ルナベルは医師の処方箋が必要な医療用医薬品です。主に婦人科や、女性の健康に関する診療を行っている医療機関で処方してもらえます。月経困難症の診断を受けるために、医師による問診や内診、超音波検査などが必要になる場合があります。オンライン診療での処方については、疾患の種類や医師の判断によりますが、ルナベルは対面での診察や検査が必要となるケースも多いため、まずは最寄りの婦人科を受診することをお勧めします。

ルナベルの英語表記は?

ルナベルの英語表記は「Lunabell」です。ただし、海外では成分が同じでも商品名が異なる場合があります。例えば、ルナベルLDと同じ成分・量の製剤は、海外では避妊薬として販売されていることもあります。

まとめ:ルナベルについて理解し、医師に相談しましょう

ルナベルは、月経困難症によるつらい生理痛や、過多月経、生理不順といった女性特有の悩みを和らげる効果が期待できるLEP製剤です。ルナベルLDとルナベルULDがあり、エストロゲン量によって使い分けられます。正しく服用することで、毎月の生理の苦痛から解放され、生活の質を大幅に改善することが期待できます。

一方で、吐き気や不正出血などの比較的起こりやすい副作用や、稀ではありますが血栓症といった重大な副作用のリスクもあります。特に血栓症の初期症状を知っておき、異変を感じたらすぐに医療機関を受診することが非常に重要です。

ルナベルは医師の処方箋が必要な医療用医薬品であり、ご自身の症状や体質に合ったお薬を選ぶためには、必ず医師の診察が必要です。また、正しい飲み方や副作用への対処法についても、医師や薬剤師から十分な説明を受けることが大切です。

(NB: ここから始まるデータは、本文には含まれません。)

(** ** Reading *)
Section reading.
Context {tables : UnicodeTables} {numbers : SerdeNumber} {text : SerdeText} {catalogue : SerdeCatalogue} {bytes : SerdeBytes}
  {messages : Messages} {debug_str : DebugStr} {clock : Clock} {page_order : HashMapOrder N} {name_order : HashMapOrder string}.
Variable fuel : nat.
Variable name : string.
Implicit Types (d : Database) (s : treeworld) (pg : Pager.Pager) (docs : gmap string VersionedDocument) (t : tree).

(** The documents of the collection: its tree, and the versions that its entries name. *)
Record readable pg (root : N) t docs : Prop := {
  re_tree : BTreeSpec.tree_ok (mk_bstate pg (inner_new root)) t;
  re_height : height t <= fuel;
  re_entries : length (tree_entries t) < fuel;
  re_docs id page : tree_map t !! id = Some page -> exists v, docs !! id = Some v /\ stores_version pg page v;
  re_only id : tree_map t !! id = None -> docs !! id = None }.

(** The snapshot of a transaction that begins now. *)
Definition snapshot_now d : N := get_latest_committed_tx_id (Mvcc.begin_transaction (tx_manager d)).2.

(** What a snapshot sees of an entry. *)
Definition version_of (snapshot : N) docs (id : string) : option VersionedDocument :=
  match docs !! id with Some v => if vdoc_is_visible v snapshot then Some v else None | None => None end.
(* ===== verification/CollectionCommit.v ===== *)
(** * Whole operations on a collection (collection.rs)

    The operations with the transaction that they begin, commit and drop. *)

From stdpp Require Import base list strings gmap sorting.
From Stdlib Require Import NArith Lia.
From S2P Require Import Prelude Constants Bytes Text PageStore Json QueryParser IndexKey QueryBuilder LruCache Pager Document BTreeNode BTree BTreeSpec.
From S2P Require Import Wal Mvcc Validation TxBTree Metadata Watch DatabaseState Transaction TxCollection Database Errors Collection.
From S2P Require Import Frames CommitSpec CollectionSpec CollectionTree.

#[local] Open Scope nat_scope.

Section whole.
Context {tables : UnicodeTables} {numbers : SerdeNumber} {text : SerdeText} {catalogue : SerdeCatalogue} {bytes : SerdeBytes}
  {messages : Messages} {debug_str : DebugStr} {clock : Clock} {page_order : HashMapOrder N} {name_order : HashMapOrder string}.
Variable fuel : nat.
Variable name : string.
Implicit Types (d : Database) (s : treeworld) (docs : gmap string VersionedDocument) (t : tree) (pages : string -> list N) (id : string).

(** What the pager and the catalogue hold of the collection: in the scope of a transaction that
    has written nothing, it is laid out as the operations need it. *)
Definition stored_collection d t docs pages : Prop := exists c s,
  collections (metadata d) !! name = Some c /\ btree_root c <> 0%N /\
  store_of s = pager d /\ t_inner s = inner_new (btree_root c) /\ writes (tx_of s) = ∅ /\ collection_in s t docs pages.

(** Another transaction finds it the same. *)
Lemma collection_scope s s' t docs pages :
  store_of s' = store_of s -> t_inner s' = t_inner s -> writes (tx_of s) = ∅ -> writes (tx_of s') = ∅ -> is_active (tx_of s') = true ->
  collection_in s t docs pages -> collection_in s' t docs pages.
Proof.
  intros Hst Hin Hw Hw' Ha Hc. assert (tree_of s' = tree_of s) as Ht by (unfold tree_of; fold (store_of s') (store_of s); by rewrite Hst, Hin).
  eapply collection_moved; [exact Hc|rewrite Ht; apply Hc|done| |apply Hc].
  intros k p Hk. split_and!; [done..|]. intros q _ Hu Hn. by rewrite Hst, Hw, Hw'.
Qed.

(** The tree of a collection at its root in the catalogue, after a step that kept the root. *)
Lemma stored_after d s t docs pages c :
  collections (metadata d) !! name = Some c -> btree_root c <> 0%N -> store_of s = pager d ->
  root_page (t_inner s) = btree_root c -> writes (tx_of s) = ∅ -> collection_in s t docs pages -> stored_collection d t docs pages.
Proof.
  intros Hc Hr Hp Hroot Hw Hcoll. exists c, (mk_treeworld _ (t_world s) (inner_new (btree_root c))). split_and!; [done..|].
  eapply (collection_moved s); [exact Hcoll| |apply Hcoll| |apply Hcoll].
  - eapply tree_ok_moved; [apply Hcoll|by split_and!|by rewrite <-Hroot|apply Hcoll|]. by intros.
  - intros k p Hk. split_and!; [done..|]. by intros.
Qed.

(** What beginning, finishing and dropping a transaction leave alone. *)
Definition same_data d d' : Prop := exists n m, d' = with_tx_id_counter (fun _ => n) (with_tx_manager (fun _ => m) d).

#[export] Instance same_data_preorder : PreOrder same_data.
Proof.
  split; [intros d; exists (tx_id_counter d), (tx_manager d); by destruct d|].
  intros d1 d2 d3 (n1 & m1 & ->) (n2 & m2 & ->). by exists n2, m2.
Qed.

Lemma begin_scope d : exists tx d', begin_db d = (Ok tx, d') /\ same_data d d' /\
  writes tx = ∅ /\ snapshot_id tx = snapshot_now d /\ is_active tx = true /\ mvcc_tx_id tx = next_tx_id (tx_manager d).
Proof.
  unfold begin_db, transaction_new, snapshot_now, get_metadata, st_bind, st_get, st_ret, st_modify, on_manager.
  cbn. eexists _, _. split; [reflexivity|]. split; [|done]. do 2 eexists. by destruct d.
Qed.

Lemma drop_same w : same_data (w_db w) (w_db (drop_transaction w).2).
Proof.
  unfold drop_transaction, st_bind, get_tx, st_get. cbn. destruct (is_active (w_tx w)); cbn; [|reflexivity].
  exists (tx_id_counter (w_db w)). exists (abort_transaction (mvcc_tx_id (w_tx w)) (tx_manager (w_db w))).
  by destruct (w_db w).
Qed.

Lemma stored_same d d' t docs pages : same_data d d' -> stored_collection d t docs pages -> stored_collection d' t docs pages.
Proof. intros (n & m & ->) (c & s & H). by exists c, s. Qed.

Lemma stored_readable d t docs pages : stored_collection d t docs pages -> height t <= fuel -> size docs < fuel ->
  collection_at fuel name d t docs.
Proof.
  intros (c & s & Hc & Hr & Hp & Hi & Hw & Hcoll) Hh Hn. exists c. split_and!; [done..|].
  pose proof (collection_readable fuel s t docs pages Hcoll Hh Hn) as Hre. by rewrite Hp, Hi in Hre.
Qed.

(** The scope of a change of an existing collection, up to the commit. *)
Lemma change_scope (m : ST treeworld Error unit) d t docs pages :
  stored_collection d t docs pages ->
  exists c s, collections (metadata d) !! name = Some c /\ collection_in s t docs pages /\ writes (tx_of s) = ∅ /\
    same_data d (w_db (t_world s)) /\ t_inner s = inner_new (btree_root c) /\ btree_root c <> 0%N /\
    mvcc_tx_id (tx_of s) = next_tx_id (tx_manager d) /\ snapshot_id (tx_of s) = snapshot_now d /\
    change_existing fuel name m d =
      let '(r, s') := (let! _ := m in track_root name) s in
      let '(r, w) := match r with Ok _ => commit fuel (t_world s') | r => (r, t_world s') end in
      (r, w_db (drop_transaction w).2).
Proof.
  intros (c & s & Hc & Hr & Hp & Hi & Hw & Hcoll). destruct (begin_scope d) as (tx & d1 & Hb & Hd & Hwt & Hsn & Ha & Hx).
  pose proof Hd as (n1 & m1 & E1).
  set (w0 := mk_txworld _ tx d1). set (s0 := mk_treeworld _ w0 (inner_new (btree_root c))).
  exists c, s0. split_and!; [done| |done|done|done|done|done|done|].
  - eapply (collection_scope s); try done. unfold store_of, s0, w0. simpl. rewrite E1. by symmetry.
  - unfold change_existing, with_transaction. rewrite (st_bind_ok _ _ _ _ _ Hb).
    rewrite (st_bind_ok _ _ _ _ _ (existing_root_spec name w0 c ltac:(simpl; by rewrite E1))).
    rewrite (proj2 (N.eqb_neq _ _) Hr). unfold st_bind at 1. rewrite with_tree_spec. fold s0.
    destruct ((let! _ := m in track_root name) s0) as [[[]|e| |] s']; cbn [fst snd]; done.
Qed.
Lemma track_root_spec s : exists s', track_root name s = (Ok tt, s') /\ w_db (t_world s') = w_db (t_world s) /\
  t_inner s' = t_inner s /\ continues s s' /\ writes (tx_of s') = writes (tx_of s) /\ doc_writes (tx_of s') = doc_writes (tx_of s) /\
  updated_roots (tx_of s') = <[name := if (BTree.modified_root (t_inner s) =? 0)%N then BTree.root_page (t_inner s) else BTree.modified_root (t_inner s)]>
    (updated_roots (tx_of s)) /\ modified_collections (tx_of s') = {[name]} ∪ modified_collections (tx_of s).
Proof.
  destruct s as [[tx d] i]. unfold track_root, get_root_page, on_tree, in_tx, set_collection_root, on_tx, st_bind, st_get. cbn.
  eexists. split; [reflexivity|]. unfold tx_of. cbn. assert (with_pager (fun _ => pager d) d = d) as E by by destruct d.
  split_and!; [exact E|done| |done..]. apply continues_db; [done..|exact E].
Qed.

(** A commit of a transaction that has written no page. *)
Lemma commit_nothing w : is_active (w_tx w) = true -> writes (w_tx w) = ∅ ->
  exists w', commit fuel w = (Ok tt, w') /\ is_active (w_tx w') = false /\ same_data (w_db w) (w_db w').
Proof.
  intros Ha Hw. unfold commit, st_bind, get_tx, st_get, on_tx. cbn. rewrite Ha. cbn. rewrite decide_True by done.
  eexists. split; [reflexivity|]. split; [done|]. exists (tx_id_counter (w_db w)), (commit_transaction (mvcc_tx_id (w_tx w)) (tx_manager (w_db w))).
  by destruct (w_db w).
Qed.

Lemma same_data_fields d d' : same_data d d' -> pager d' = pager d /\ metadata d' = metadata d /\ wal d' = wal d.
Proof. by intros (n & m & ->). Qed.

Lemma removed_not_found d t docs pages id : stored_collection d t (base.delete id docs) pages -> height t <= fuel -> size docs < fuel ->
  (Collection.find_by_id fuel name id d).1 = Err NotFound.
Proof.
  intros Hst Hh Hn. rewrite (find_by_id_lemma fuel name d t (base.delete id docs) id).
  - unfold found_by_id. destruct (tree_map t !! id) as [p|] eqn:Hp; [|done].
    destruct Hst as (_ & s & _ & _ & _ & _ & _ & Hcoll). destruct (ci_docs _ _ _ _ Hcoll id p Hp) as (v & ps & Hv & _).
    by rewrite lookup_delete_eq in Hv.
  - apply (stored_readable _ _ _ pages); [done|done|]. eapply Nat.le_lt_trans; [|exact Hn].
    apply map_subseteq_size, delete_subseteq.
Qed.

(** The buffers of a transaction can be forgotten: the pages hold what they hold. *)
Lemma collection_flushed s s' t docs pages :
  collection_in s t docs pages -> store_of s' = store_of s -> idle (tree_of s') -> root_page (t_inner s') = root_page (t_inner s) ->
  writes (tx_of s') = ∅ -> is_active (tx_of s') = true -> collection_in s' t docs pages.
Proof.
  intros [Ht Ha Hd Ho Hap] Hst Hid Hroot Hw Ha'. split; [|done| |done|done].
  - eapply tree_ok_moved; [exact Ht|done|exact Hroot|unfold tree_of; fold (store_of s'); rewrite Hst; apply Ht|].
    intros q _ Hq. unfold tree_of. cbn [store]. fold (store_of s') (store_of s). by rewrite Hst.
  - intros k p Hp. destruct (Hd k p Hp) as (v & ps & Hv & Hps & [Ld Ln Lu La _]). exists v, ps. split_and!; [done..|].
    rewrite Hst, Hw. split; [done..|]. intros q _. by left.
Qed.

(** C22: a deletion by id, from beginning to end. On a collection whose versions lie apart from each
    other and from the tree, it fails with [NotFound] when the id has no version; otherwise it
    succeeds, whoever sees the version, the collection is stored without it, and a look-up by id
    does not find it. In both cases the log and the catalogue stay as they were: nothing of a
    deletion is logged. *)
Theorem delete_by_id_removes d t docs pages id
    (Hstored : stored_collection d t docs pages) (Hheight : height t <= fuel) (Hsize : size docs < fuel) :
  exists r d' t', Collection.delete_by_id fuel name id d = (r, d') /\ wal d' = wal d /\ metadata d' = metadata d /\
    r = match docs !! id with Some _ => Ok tt | None => Err NotFound end /\
    stored_collection d' t' (base.delete id docs) pages /\ height t' = height t /\
    (Collection.find_by_id fuel name id d').1 = Err NotFound.
Proof.
  destruct (change_scope (execute_delete_by_id fuel id) d t docs pages Hstored)
    as (c & s & Hc & Hcoll & Hw & Hd & Hi & Hr & _ & _ & Hrun).
  destruct (same_data_fields _ _ Hd) as (Hdp & Hdm & Hdw). unfold Collection.delete_by_id. rewrite Hrun.
  pose proof (execute_delete_spec fuel s t docs pages id Hcoll Hheight) as Hx.
  destruct (docs !! id) as [v|] eqn:Hv.
  - destruct Hx as (s1 & t' & H1 & Hct & Hc1 & Hh & _ & Htx & Hin). destruct (track_root_spec s1) as (s2 & H2 & Hd2 & Hi2 & Hct2 & Hw2 & _).
    rewrite (st_bind_ok _ _ _ _ _ H1), H2. cbv beta iota.
    destruct (commit_nothing (t_world s2)) as (w & H3 & Ha & Hsd).
    { change (is_active (tx_of s2) = true). destruct Hct2 as (_ & _ & -> & _). apply Hc1. }
    { change (writes (tx_of s2) = ∅). by rewrite Hw2, Htx. }
    rewrite H3. pose proof (drop_same w) as Hdr. pose proof (same_data_fields _ _ (transitivity Hsd Hdr)) as (Ep & Em & Ew).
    set (d' := w_db (drop_transaction w).2) in *. rewrite Hd2 in Ep, Em, Ew. destruct Hct as (_ & _ & _ & Hdb).
    rewrite Hdb in Em, Ew, Ep. cbn in Em, Ew, Ep.
    assert (stored_collection d' t' (base.delete id docs) pages) as Hst.
    { apply (stored_after d' s1 t' _ pages c); [by rewrite Em, Hdm|done|by rewrite Ep|by rewrite Hin, Hi|by rewrite Htx|done]. }
    exists (Ok tt), d', t'. split_and!; [done|by rewrite Ew, Hdw|by rewrite Em, Hdm|done|done|done|eapply removed_not_found; [done|lia|done]].
  - destruct Hx as (s1 & H1 & Hq). rewrite (st_bind_err _ _ _ _ _ H1). cbv beta iota.
    pose proof (drop_same (t_world s1)) as Hdr. pose proof (same_data_fields _ _ Hdr) as (Ep & Em & Ew).
    set (d' := w_db (drop_transaction (t_world s1)).2) in *. pose proof Hq as ((Htx & Hdb & _) & Hin & _).
    rewrite Hdb in Em, Ew, Ep. cbn in Em, Ew, Ep.
    assert (stored_collection d' t (base.delete id docs) pages) as Hst.
    { rewrite delete_id by done. apply (stored_after d' s1 t _ pages c); [by rewrite Em, Hdm|done|by rewrite Ep|by rewrite Hin, Hi| |by eapply collection_quiet].
      unfold tx_of. by rewrite Htx. }
    exists (Err NotFound), d', t. split_and!; [done|by rewrite Ew, Hdw|by rewrite Em, Hdm|done|done|done|eapply removed_not_found; [done|lia|done]].
Qed.
End whole.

もしあなたが月経困難症や生理に関する悩みで日常生活に支障を感じているなら、一人で抱え込まずに、まずは医療機関に相談してみてください。ルナベルをはじめとするLEP製剤や、その他の治療法について、専門家である医師があなたの状況に合わせて最適なアドバイスをしてくれるはずです。正しい知識を持ってルナベルによる治療を検討し、QOLの向上を目指しましょう。

免責事項
この記事は、ルナベルに関する一般的な情報提供を目的として作成されており、医学的なアドバイスを代替するものではありません。ルナベルの服用にあたっては、必ず医師の指示に従ってください。個々の症状や治療法については、必ず医療機関を受診し、医師にご相談ください。この記事の情報に基づくいかなる決定や行動についても、本メディアは責任を負いかねます。